Brief
Print verbatim the opening line of the material and every subsequent line through the one containing "at_first_row_prev_hash : string;".

Available data
(* ===== verification/AuditChain.v ===== *)
(** The audit chain: the hash triggers
    ([api/prisma/migrations/20260507000200_c03_hash_triggers]), the daily
    attestation worker ([workers/src/jobs/audit-attest/index.ts]) and the verifier
    ([api/src/services/audit/verifier.ts]).

    A database is the rows of the five audit tables and the attestations; a day is
    a day number (the sources write it 'YYYY-MM-DD').  The tables' DATETIME(6)
    columns hold microseconds, in the model as in the database; the verifier reads
    them as JavaScript Dates, which keep the milliseconds ([driver_row]).  The
    triggers build the text they hash themselves ([trigger_text]), and nothing here
    assumes that it is the verifier's text: [agrees] says when it is.  SHA-256, the
    signature scheme, the key store, base64, the S3 upload and what the triggers get
    from MySQL (the text of a JSON column, NEW.id) are parameters, with what the
    sources rely on as hypotheses where a theorem needs it.  [dnc_sync_log] has no
    [tenant_id] column, so a query that selects on it throws. *)

From stdpp Require Import sorting.
From S2P Require Import Prelude Calendar Jcs Merkle AuditCanonical.

#[local] Open Scope Z_scope.

(** ** Tables *)

(** A row of an audit table.  In a table, the timestamps in [r_cols] and
    [r_hash_at] are in microseconds; in a row the driver delivers, in
    milliseconds. *)
Record DbRow := mkRow {
  r_cols : Columns;
  r_prev_hash : option string;
  r_row_hash : option string;
  r_hash_at : option Z;
}.

Record Attestation := mkAttestation {
  at_tenant_id : Z;
  at_table_name : AuditTable;
  at_window_date : Z;
  at_row_count : Z;
  at_first_id : option Z;
  at_last_id : option Z;
  at_first_row_prev_hash : string;
  at_last_row_row_hash : string;
  at_merkle_root : string;
  at_key_id : string;
  at_signature_b64 : string;
  at_s3_key : string;
  at_s3_etag : option string;
  at_computed_at : Z;
}.

Record AuditDb := mkDb {
  db_rows : list DbRow;
  db_attestations : list Attestation;
}.

Inductive AuditError :=
  | UnknownColumn (column : string)
  | JsonError (e : JcsError)
  | MerkleError (e : RangeError)
  | S3Error.

Definition columns_tenant (c : Columns) : option Z :=
  match c with
  | AuditLogRow f => Some (al_tenantId f)
  | CallWindowRow f => Some (cw_tenantId f)
  | OriginateRow f => Some (oa_tenantId f)
  | ConsentRow f => Some (cl_tenantId f)
  | DncSyncRow _ => None
  end.

Definition r_id (r : DbRow) : Z := columns_id (r_cols r).
Definition in_table (t : AuditTable) (r : DbRow) : Prop := columns_table (r_cols r) = t.
Definition of_tenant (tenantId : Z) (r : DbRow) : Prop := columns_tenant (r_cols r) = Some tenantId.

(** The Date a DATETIME(6) column is read as. *)
Definition js_date (t : Z) : Z := t / 1000.

Definition driver_columns (c : Columns) : Columns :=
  match c with
  | AuditLogRow f => AuditLogRow {|
      al_tenantId := al_tenantId f; al_id := al_id f; al_ts := js_date (al_ts f);
      al_actorUserId := al_actorUserId f; al_actorKind := al_actorKind f; al_action := al_action f;
      al_entityType := al_entityType f; al_entityId := al_entityId f;
      al_beforeJson := al_beforeJson f; al_afterJson := al_afterJson f;
      al_requestId := al_requestId f; al_ipAddress := al_ipAddress f;
      al_userAgent := al_userAgent f |}
  | CallWindowRow f => CallWindowRow {|
      cw_tenantId := cw_tenantId f; cw_id := cw_id f; cw_createdAt := js_date (cw_createdAt f);
      cw_leadId := cw_leadId f; cw_phoneE164 := cw_phoneE164 f; cw_campaignId := cw_campaignId f;
      cw_decision := cw_decision f; cw_reason := cw_reason f; cw_tzIana := cw_tzIana f;
      cw_tzConfidence := cw_tzConfidence f; cw_stateCode := cw_stateCode f; cw_zip := cw_zip f;
      cw_partyLocal := js_date <$> cw_partyLocal f; cw_partyDow := cw_partyDow f;
      cw_effectiveOpenMin := cw_effectiveOpenMin f; cw_effectiveCloseMin := cw_effectiveCloseMin f;
      cw_ruleApplied := cw_ruleApplied f; cw_enforcementPoint := cw_enforcementPoint f;
      cw_nextOpenAt := js_date <$> cw_nextOpenAt f; cw_callUuid := cw_callUuid f |}
  | OriginateRow f => OriginateRow {|
      oa_tenantId := oa_tenantId f; oa_id := oa_id f;
      oa_originatedAt := js_date (oa_originatedAt f); oa_leadId := oa_leadId f;
      oa_phoneE164 := oa_phoneE164 f; oa_campaignId := oa_campaignId f; oa_outcome := oa_outcome f;
      oa_tcpaReason := oa_tcpaReason f; oa_dncDecision := oa_dncDecision f;
      oa_dncSources := oa_dncSources f; oa_tcpaDecision := oa_tcpaDecision f;
      oa_callUuid := oa_callUuid f |}
  | ConsentRow f => ConsentRow {|
      cl_tenantId := cl_tenantId f; cl_id := cl_id f; cl_callUuid := cl_callUuid f;
      cl_leadId := cl_leadId f; cl_phoneE164 := cl_phoneE164 f; cl_promptId := cl_promptId f;
      cl_dtmfResponse := cl_dtmfResponse f; cl_outcome := cl_outcome f;
      cl_language := cl_language f; cl_promptPlayedAt := js_date (cl_promptPlayedAt f) |}
  | DncSyncRow f => DncSyncRow {|
      ds_id := ds_id f; ds_source := ds_source f; ds_kind := ds_kind f;
      ds_fileHash := ds_fileHash f; ds_added := ds_added f; ds_removed := ds_removed f;
      ds_startedAt := js_date (ds_startedAt f); ds_completedAt := js_date <$> ds_completedAt f |}
  end.

Definition driver_row (r : DbRow) : DbRow :=
  mkRow (driver_columns (r_cols r)) (r_prev_hash r) (r_row_hash r) (js_date <$> r_hash_at r).

(** [hash_at >= 'date 00:00:00.000000' AND hash_at <= 'date 23:59:59.999999'], of
    a row of a table. *)
Definition on_day (date : Z) (r : DbRow) : Prop :=
  (λ t, day_of (js_date t)) <$> r_hash_at r = Some date.

#[export] Instance in_table_dec t r : Decision (in_table t r).
Proof. unfold in_table. apply _. Defined.
#[export] Instance of_tenant_dec t r : Decision (of_tenant t r).
Proof. unfold of_tenant. apply _. Defined.
#[export] Instance on_day_dec d r : Decision (on_day d r).
Proof. unfold on_day. apply _. Defined.

Definition id_le (r s : DbRow) : Prop := r_id r <= r_id s.

#[export] Instance id_le_dec : RelDecision id_le.
Proof. intros r s. unfold id_le. apply _. Defined.

(** [WHERE tenant_id = ?], over the rows as the table holds them. *)
Definition where_tenant (table : AuditTable) (tenantId : Z) (rows : list DbRow)
    : result AuditError (list DbRow) :=
  if decide (table = dnc_sync_log) then Err (UnknownColumn "tenant_id")
  else Ok (filter (λ r, in_table table r ∧ of_tenant tenantId r) rows).

Definition order_by_id (rows : list DbRow) : list DbRow := merge_sort id_le rows.

Definition zero_hash : string := zeros 64.

Definition row_hash_text (r : DbRow) : string := default EmptyString (r_row_hash r).
Definition prev_hash_text (r : DbRow) : string := default EmptyString (r_prev_hash r).

(** ** Verification *)

Inductive VerifierFailureKind : Set :=
  | row_hash_mismatch | prev_hash_mismatch | missing_row | merkle_root_mismatch
  | signature_invalid | missing_attestation.

#[export] Instance VerifierFailureKind_eq_dec : EqDecision VerifierFailureKind.
Proof. solve_decision. Defined.

Record VerifierFailure := mkFailure {
  kind : VerifierFailureKind;
  fl_id : option Z;
  fl_date : option Z;
  expected : option string;
  actual : option string;
}.

Record VerifierResult := mkResult {
  ok : bool;
  failures : list VerifierFailure;
  rowsChecked : Z;
  daysChecked : Z;
  attestationsChecked : Z;
}.

Record RowVerifyResult := mkRowResult {
  row_result : VerifierResult;
  row : option DbRow;
  prevRowHashMatches : bool;
  nextRowPrevHashMatches : bool;
  rowHashRecomputed : string;
  rowHashStored : string;
  merkleAttestationDate : option Z;
  merkleInclusionProof : option (nat * nat * list string);
}.

Definition map_err {E F A} (f : E → F) (r : result E A) : result F A :=
  match r with Ok a => Ok a | Err e => Err (f e) end.

(** What the code gets from Node, the key store and S3. *)
Class AuditEnv := {
  pem : Type;
  getPublicKey : string → option pem;
  (** [createVerify(algorithm)], [update] and [verify]; [None] if one throws. *)
  createVerify : string → string → pem → Buffer → option bool;
  from_base64 : string → Buffer;
  to_base64 : Buffer → string;
}.

Section verifier.
Context `{Sha256} `{AuditEnv}.

(** Of a row the driver delivered, its timestamps Dates. *)
Definition recomputeRowHash (r : DbRow) : result AuditError string :=
  let prevHash := default zero_hash (r_prev_hash r) in
  hashCanonical <$> map_err JsonError (canonical_row prevHash (r_cols r)).

Definition fetchRow (db : AuditDb) (table : AuditTable) (tenantId id : Z)
    : result AuditError (option DbRow) :=
  rows ← where_tenant table tenantId (db_rows db);
  Ok (driver_row <$> head (filter (λ r, r_id r = id) rows)).

Definition fetchPriorRow (db : AuditDb) (table : AuditTable) (tenantId id : Z)
    : result AuditError (option DbRow) :=
  rows ← where_tenant table tenantId (db_rows db);
  Ok (driver_row <$> last (order_by_id (filter (λ r, r_id r < id) rows))).

Definition fetchNextRow (db : AuditDb) (table : AuditTable) (tenantId id : Z)
    : result AuditError (option DbRow) :=
  rows ← where_tenant table tenantId (db_rows db);
  Ok (driver_row <$> head (order_by_id (filter (λ r, r_id r > id) rows))).

Definition fetchDayRows (db : AuditDb) (table : AuditTable) (tenantId date : Z)
    : result AuditError (list DbRow) :=
  rows ← where_tenant table tenantId (db_rows db);
  Ok (driver_row <$> order_by_id (filter (on_day date) rows)).

Definition fetchDbAttestation (db : AuditDb) (tenantId : Z) (table : AuditTable) (date : Z)
    : option Attestation :=
  head (filter (λ a, at_tenant_id a = tenantId ∧ at_table_name a = table ∧
                     at_window_date a = date) (db_attestations db)).

(** The date of a day number as text. *)
Definition date_text (date : Z) : string :=
  let '(y, m, d) := civil date in iso_date y m d.

(** [x ? Number(x) : null] *)
Definition truthy_number (n : option Z) : Json :=
  match n with None | Some 0 => JNull | Some n => JNum n end.

Definition payload (tenantId : Z) (table : AuditTable) (date row_count : Z)
    (first_id last_id : Json) (first_row_prev_hash last_row_row_hash merkle_root computed_at
    key_id : string) : Json :=
  JObj [("vici2_audit_attestation", JObj [
    ("version", JNum 1);
    ("tenant_id", JNum tenantId);
    ("table", JStr (table_name table));
    ("date", JStr (date_text date));
    ("row_count", JNum row_count);
    ("first_id", first_id);
    ("last_id", last_id);
    ("first_row_prev_hash", JStr first_row_prev_hash);
    ("last_row_row_hash", JStr last_row_row_hash);
    ("merkle_root", JStr merkle_root);
    ("leaf_hash_algo", JStr "sha256-rfc6962");
    ("node_hash_algo", JStr "sha256-rfc6962");
    ("computed_at", JStr computed_at);
    ("key_id", JStr key_id)])]%string.

Definition signedPayload (a : Attestation) : Json :=
  payload (at_tenant_id a) (at_table_name a) (at_window_date a) (at_row_count a)
    (truthy_number (at_first_id a)) (truthy_number (at_last_id a))
    (at_first_row_prev_hash a) (at_last_row_row_hash a) (at_merkle_root a)
    (toISOStringMicros (js_date (at_computed_at a))) (at_key_id a).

Answer space
(* ===== verification/AuditChain.v ===== *)
(** The audit chain: the hash triggers
    ([api/prisma/migrations/20260507000200_c03_hash_triggers]), the daily
    attestation worker ([workers/src/jobs/audit-attest/index.ts]) and the verifier
    ([api/src/services/audit/verifier.ts]).

    A database is the rows of the five audit tables and the attestations; a day is
    a day number (the sources write it 'YYYY-MM-DD').  The tables' DATETIME(6)
    columns hold microseconds, in the model as in the database; the verifier reads
    them as JavaScript Dates, which keep the milliseconds ([driver_row]).  The
    triggers build the text they hash themselves ([trigger_text]), and nothing here
    assumes that it is the verifier's text: [agrees] says when it is.  SHA-256, the
    signature scheme, the key store, base64, the S3 upload and what the triggers get
    from MySQL (the text of a JSON column, NEW.id) are parameters, with what the
    sources rely on as hypotheses where a theorem needs it.  [dnc_sync_log] has no
    [tenant_id] column, so a query that selects on it throws. *)

From stdpp Require Import sorting.
From S2P Require Import Prelude Calendar Jcs Merkle AuditCanonical.

#[local] Open Scope Z_scope.

(** ** Tables *)

(** A row of an audit table.  In a table, the timestamps in [r_cols] and
    [r_hash_at] are in microseconds; in a row the driver delivers, in
    milliseconds. *)
Record DbRow := mkRow {
  r_cols : Columns;
  r_prev_hash : option string;
  r_row_hash : option string;
  r_hash_at : option Z;
}.

Record Attestation := mkAttestation {
  at_tenant_id : Z;
  at_table_name : AuditTable;
  at_window_date : Z;
  at_row_count : Z;
  at_first_id : option Z;
  at_last_id : option Z;
  at_first_row_prev_hash : string;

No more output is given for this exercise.